Installing PyTorch for CUDA 10.2 on Jetson Xavier NX for YOLOv5

I have successfully been able to get Yolov5 working on my Jetson Xavier NX. However, I realized that the software is not using any of my GPU memory. After some research, I realized I installed the PyTorch version that was for the CPU and not the GPU. The thing is, installing pytorch was incredibly difficult and I only ended up doing everything after following a youtube video step-by-step. So, I feel like I am back to square 1 on trying to get yolov5 working on my jetson xavier nx, but this time I would like to use the onboard GPU (utilizing cuda 10.2). Has anyone been able to do this? I did not use docker at all for any of this.
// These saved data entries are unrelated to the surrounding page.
(* ===== verification/ServiceConfig.v ===== *)
(** * The configuration of the scheduler (src/llm/scheduler.cpp)

    [load_scheduler_config]: the model's file and its adapter, the key of the provider, the
    compacter's threshold and the ports, with the values that stand in for what is missing. *)

From S2P Require Import Prelude Json StringUtils Provider LlmRequest Config.

Record ModelConfig := {
  model_name : string;
  model_type : string;
  mc_active_adapter : string;
  context_length : Z;
  max_simultaneous_llm_requests : Z;
  mc_enabled : bool;
}.

Record SchedulerConfig := {
  sc_active_adapter : string;
  sc_adapter_cfg : AdapterConfig;
  model_info : ModelConfig;
  auto_compact_threshold : double;
  max_llm_keys : Z;
  max_client_threads : Z;
  scheduler_wait_timeout_ms : Z;
  executioner_port : Z;
  supervisor_port : Z;
}.

(** The first key that is not empty: that of the file, the variable that the file names, and
    the two that are always looked for.  [env] is [get_env_value] of the [.env] file. *)
Definition find_api_key (env : string → string) (api_key env_var_name : string) : string :=
  let api_key := if decide (api_key = "" ∧ env_var_name ≠ "") then env env_var_name else api_key in
  let api_key := if decide (api_key = "") then env "OPENAI_API_KEY" else api_key in
  if decide (api_key = "") then env "OLLAMA_API_KEY" else api_key.

Section load.
Context (parse_file : string → exc json) (read_file : string → option string).
Context (getenv : string → option string).

(** [None] is [false]: no file is there, or the first that is there is not JSON. *)
Definition load_json_with_fallback (paths : list string) : exc (option json) :=
  match open_first read_file paths with
  | None => mret None
  | Some text => try_catch (Some <$> parse_file text) (λ _, mret None)
  end.

(** What the entry of the active adapter and the time limit of the model say. *)
Definition load_adapter (active : string) (model_json adapter : json) : exc AdapterConfig :=
  base_url ← value_string adapter "base_url" "http://127.0.0.1:8033/v1";
  model ← value_string adapter "model" "";
  api_key ← value_string adapter "api_key" "";
  env_var_name ← value_string adapter "api_key_env" "";
  let dotenv_map := load_dotenv read_file ".env" in
  let key := find_api_key (λ name, get_env_value getenv name dotenv_map) api_key env_var_name in
  host ← value_string adapter "host" "";
  port ← value_int adapter "port" 8033;
  https ← value_bool adapter "use_https" false;
  base_path ← value_string adapter "base_path" "";
  endpoint ← value_string adapter "chat_completions_path" "/chat/completions";
  tools ← value_bool adapter "enable_tools" true;
  streaming ← value_bool adapter "enable_streaming" true;
  timeout ← value_int model_json "request_timeout_ms" 60000;
  mret {| active_adapter := active; base_url := base_url; api_key := key; ac_host := host;
          ac_base_path := base_path; chat_endpoint := endpoint; ac_model := model;
          ac_port := port; use_https := https; timeout_ms := timeout;
          stop_tokens := match find adapter "stop_tokens" with
                         | Some (JArray l) => json_strings l
                         | _ => []
                         end;
          enable_tools := tools; enable_streaming := streaming; stream_idle_timeout_ms := 0 |}.

Definition load_model_info (active : string) (model_json adapter : json) : exc ModelConfig :=
  name ← value_string model_json "model_name" "unknown";
  name ← value_string adapter "model" name;
  type ← value_string model_json "model_type" "unknown";
  type ← value_string adapter "api_style" type;
  enabled ← value_bool model_json "enabled" true;
  enabled ← value_bool adapter "enabled" enabled;
  requests ← value_int model_json "max_simultaneous_llm_requests" 5;
  length ← value_uint64 model_json "max_context_tokens" 0;
  mret {| model_name := name; model_type := type; mc_active_adapter := active;
          context_length := length; max_simultaneous_llm_requests := requests;
          mc_enabled := enabled |}.

Definition load_threshold : exc double :=
  compacter_json ← load_json_with_fallback ["config/compacter.json"; "../config/compacter.json";
                                            "build/config/compacter.json"];
  match compacter_json with
  | Some j =>
      match find j "auto_compact_threshold" with
      | Some ((JInt _ | JFloat _) as v) => get_double v
      | _ => mret d_0_7
      end
  | None => mret d_0_7
  end.

(** [now] and [ttl_sec] are for the cache of the ports. *)
Definition load_scheduler_config (ttl_sec now : Z) : ST ConfigCache SchedulerConfig :=
  model_json ← lift (load_json_with_fallback ["config/model.json"; "../config/model.json";
                                              "build/config/model.json"]);
  match model_json with
  | None => lift (Throw "Missing config/model.json")
  | Some model_json =>
      active ← lift (value_string model_json "active_adapter" "llama.cpp");
      adapters ← lift (value_json model_json "adapters" (JObject []));
      match find adapters active with
      | Some (JObject adapter) =>
          adapter_cfg ← lift (load_adapter active model_json (JObject adapter));
          let wait := timeout_ms adapter_cfg + 5000 in
          if decide (wait > INT_MAX) then lift UB
          else
            info ← lift (load_model_info active model_json (JObject adapter));
            threads ← lift (value_int model_json "max_client_threads" 64);
            threshold ← lift load_threshold;
            exec_port ← get_port parse_file ttl_sec now read_file "EXECUTIONER" 5172;
            sup_port ← get_port parse_file ttl_sec now read_file "SUPERVISOR" 5173;
            mret {| sc_active_adapter := active; sc_adapter_cfg := adapter_cfg;
                    model_info := info; auto_compact_threshold := threshold;
                    max_llm_keys := if decide (max_simultaneous_llm_requests info ≤ 0) then 1
                                    else max_simultaneous_llm_requests info;
                    max_client_threads := threads; scheduler_wait_timeout_ms := wait;
                    executioner_port := exec_port; supervisor_port := sup_port |}
      | _ => lift (Throw "Invalid active_adapter in config/model.json")
      end
  end.
End load.

(** ** Properties *)

(** Which key is used: the explicit one; without it that of the named variable; then those of
    OpenAI and Ollama - whatever the provider that it will be sent to. *)
Lemma find_api_key_spec env api_key env_var_name :
  let named := if decide (env_var_name = "") then "" else env env_var_name in
  find_api_key env api_key env_var_name =
    default "" (List.find (λ key, bool_decide (key ≠ ""))
      [api_key; named; env "OPENAI_API_KEY"; env "OLLAMA_API_KEY"]).
Proof.
  unfold find_api_key. cbn [List.find].
  repeat (case_decide || case_bool_decide; try naive_solver).
Qed.

Lemma get_uint64_range j z : get_uint64 j = Ok z → 0 ≤ z < 2 ^ 64.
Proof.
  unfold get_uint64, get_integer. intros H. destruct j; try done; simplify_eq.
  - by destruct b.
  - apply u64_range.
  - exc_run H. lia.
Qed.

Lemma value_uint64_range j key d z :
  0 ≤ d < 2 ^ 64 → value_uint64 j key d = Ok z → 0 ≤ z < 2 ^ 64.
Proof.
  unfold value_uint64, value. intros Hd H. destruct j; try done.
  destruct (assoc key kvs); [by eapply get_uint64_range|by simplify_eq].
Qed.

Section bounds.
Context (parse_file : string → exc json) (read_file : string → option string).
Context (getenv : string → option string).

(** A configuration that is loaded has at least one worker, counts and limits within their
    types, an adapter whose entry is in the model's file under the name that is active, and a
    client that waits five seconds longer than the provider is given. *)
Lemma load_scheduler_config_spec ttl_sec now c cfg c' :
  load_scheduler_config parse_file read_file getenv ttl_sec now c = (Ok cfg, c') →
  1 ≤ max_llm_keys cfg ≤ INT_MAX ∧
  (1 ≤ max_simultaneous_llm_requests (model_info cfg) →
   max_llm_keys cfg = max_simultaneous_llm_requests (model_info cfg)) ∧
  0 ≤ context_length (model_info cfg) < 2 ^ 64 ∧
  scheduler_wait_timeout_ms cfg = timeout_ms (sc_adapter_cfg cfg) + 5000 ∧
  scheduler_wait_timeout_ms cfg ≤ INT_MAX ∧
  active_adapter (sc_adapter_cfg cfg) = sc_active_adapter cfg ∧
  ∃ model_json adapters entry,
    load_json_with_fallback parse_file read_file ["config/model.json"; "../config/model.json";
      "build/config/model.json"] = Ok (Some model_json) ∧
    value_json model_json "adapters" (JObject []) = Ok adapters ∧
    find adapters (sc_active_adapter cfg) = Some (JObject entry).
Proof.
  intros (mj & ? & [Hload ->]%st_lift_Ok_inv & H)%st_bind_Ok_inv. destruct mj as [mj|]; [|done].
  apply st_bind_Ok_inv in H as (active & ? & [_ ->]%st_lift_Ok_inv & H).
  apply st_bind_Ok_inv in H as (adapters & ? & [Had ->]%st_lift_Ok_inv & H).
  destruct (find adapters active) as [[]|] eqn:Hentry; try done.
  apply st_bind_Ok_inv in H as (acfg & ? & [Hac ->]%st_lift_Ok_inv & H).
  cbv zeta in H. destruct (decide (timeout_ms acfg + 5000 > INT_MAX)) as [|Hwait]; [done|].
  apply st_bind_Ok_inv in H as (info & ? & [Hinfo ->]%st_lift_Ok_inv & H).
  apply st_bind_Ok_inv in H as (threads & ? & _ & H).
  apply st_bind_Ok_inv in H as (threshold & ? & _ & H).
  apply st_bind_Ok_inv in H as (ep & ? & _ & H). apply st_bind_Ok_inv in H as (sp & ? & _ & H).
  unfold mret, ST_ret in H. injection H as <- <-. simpl.
  assert (- 2 ^ 31 ≤ max_simultaneous_llm_requests info ≤ INT_MAX ∧
          0 ≤ context_length info < 2 ^ 64) as [Hreq Hlen].
  { unfold load_model_info in Hinfo. exc_run Hinfo. simpl.
    split; [|by eapply value_uint64_range]. eapply value_int_range; [done|]. by unfold INT_MAX. }
  assert (active_adapter acfg = active) as Hact by (unfold load_adapter in Hac; by exc_run Hac).
  destruct (decide (max_simultaneous_llm_requests info ≤ 0)); split_and!; try done; try lia.
  all: by exists mj, adapters, kvs.
Qed.
End bounds.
Hi @bryantsp, please see this topic for pre-built PyTorch wheels for Jetson with CUDA support:

1 Like

Oh I wish I found this webpage earlier! I will definitely give it a go! Thank you

Okay, so it turns out that I have been on that page before and that is the page that I used to install pytorch. I kinda went through hell and back installing it, but now that I have it installed, I want to make sure I don’t mess anything up (again). I am currently running Torch 1.8.1 and Torchvision 0.9.1.

Using the jetson stats interface, I see that it says that OpenCV 4.1.1 is NOT compiled to CUDA. Could this be the main issue right now? I was looking for how to compile it via google but I went down a few rabbit holes. Where can I find how to compile CUDA with OpenCV?

PyTorch doesn’t use OpenCV for running DNN, so it is probably unrelated. In the YOLO code, is it calling .cuda() on the PyTorch model and tensors (or .to('cuda:0'))? If not, that YOLO code isn’t setup to run the models on the GPU.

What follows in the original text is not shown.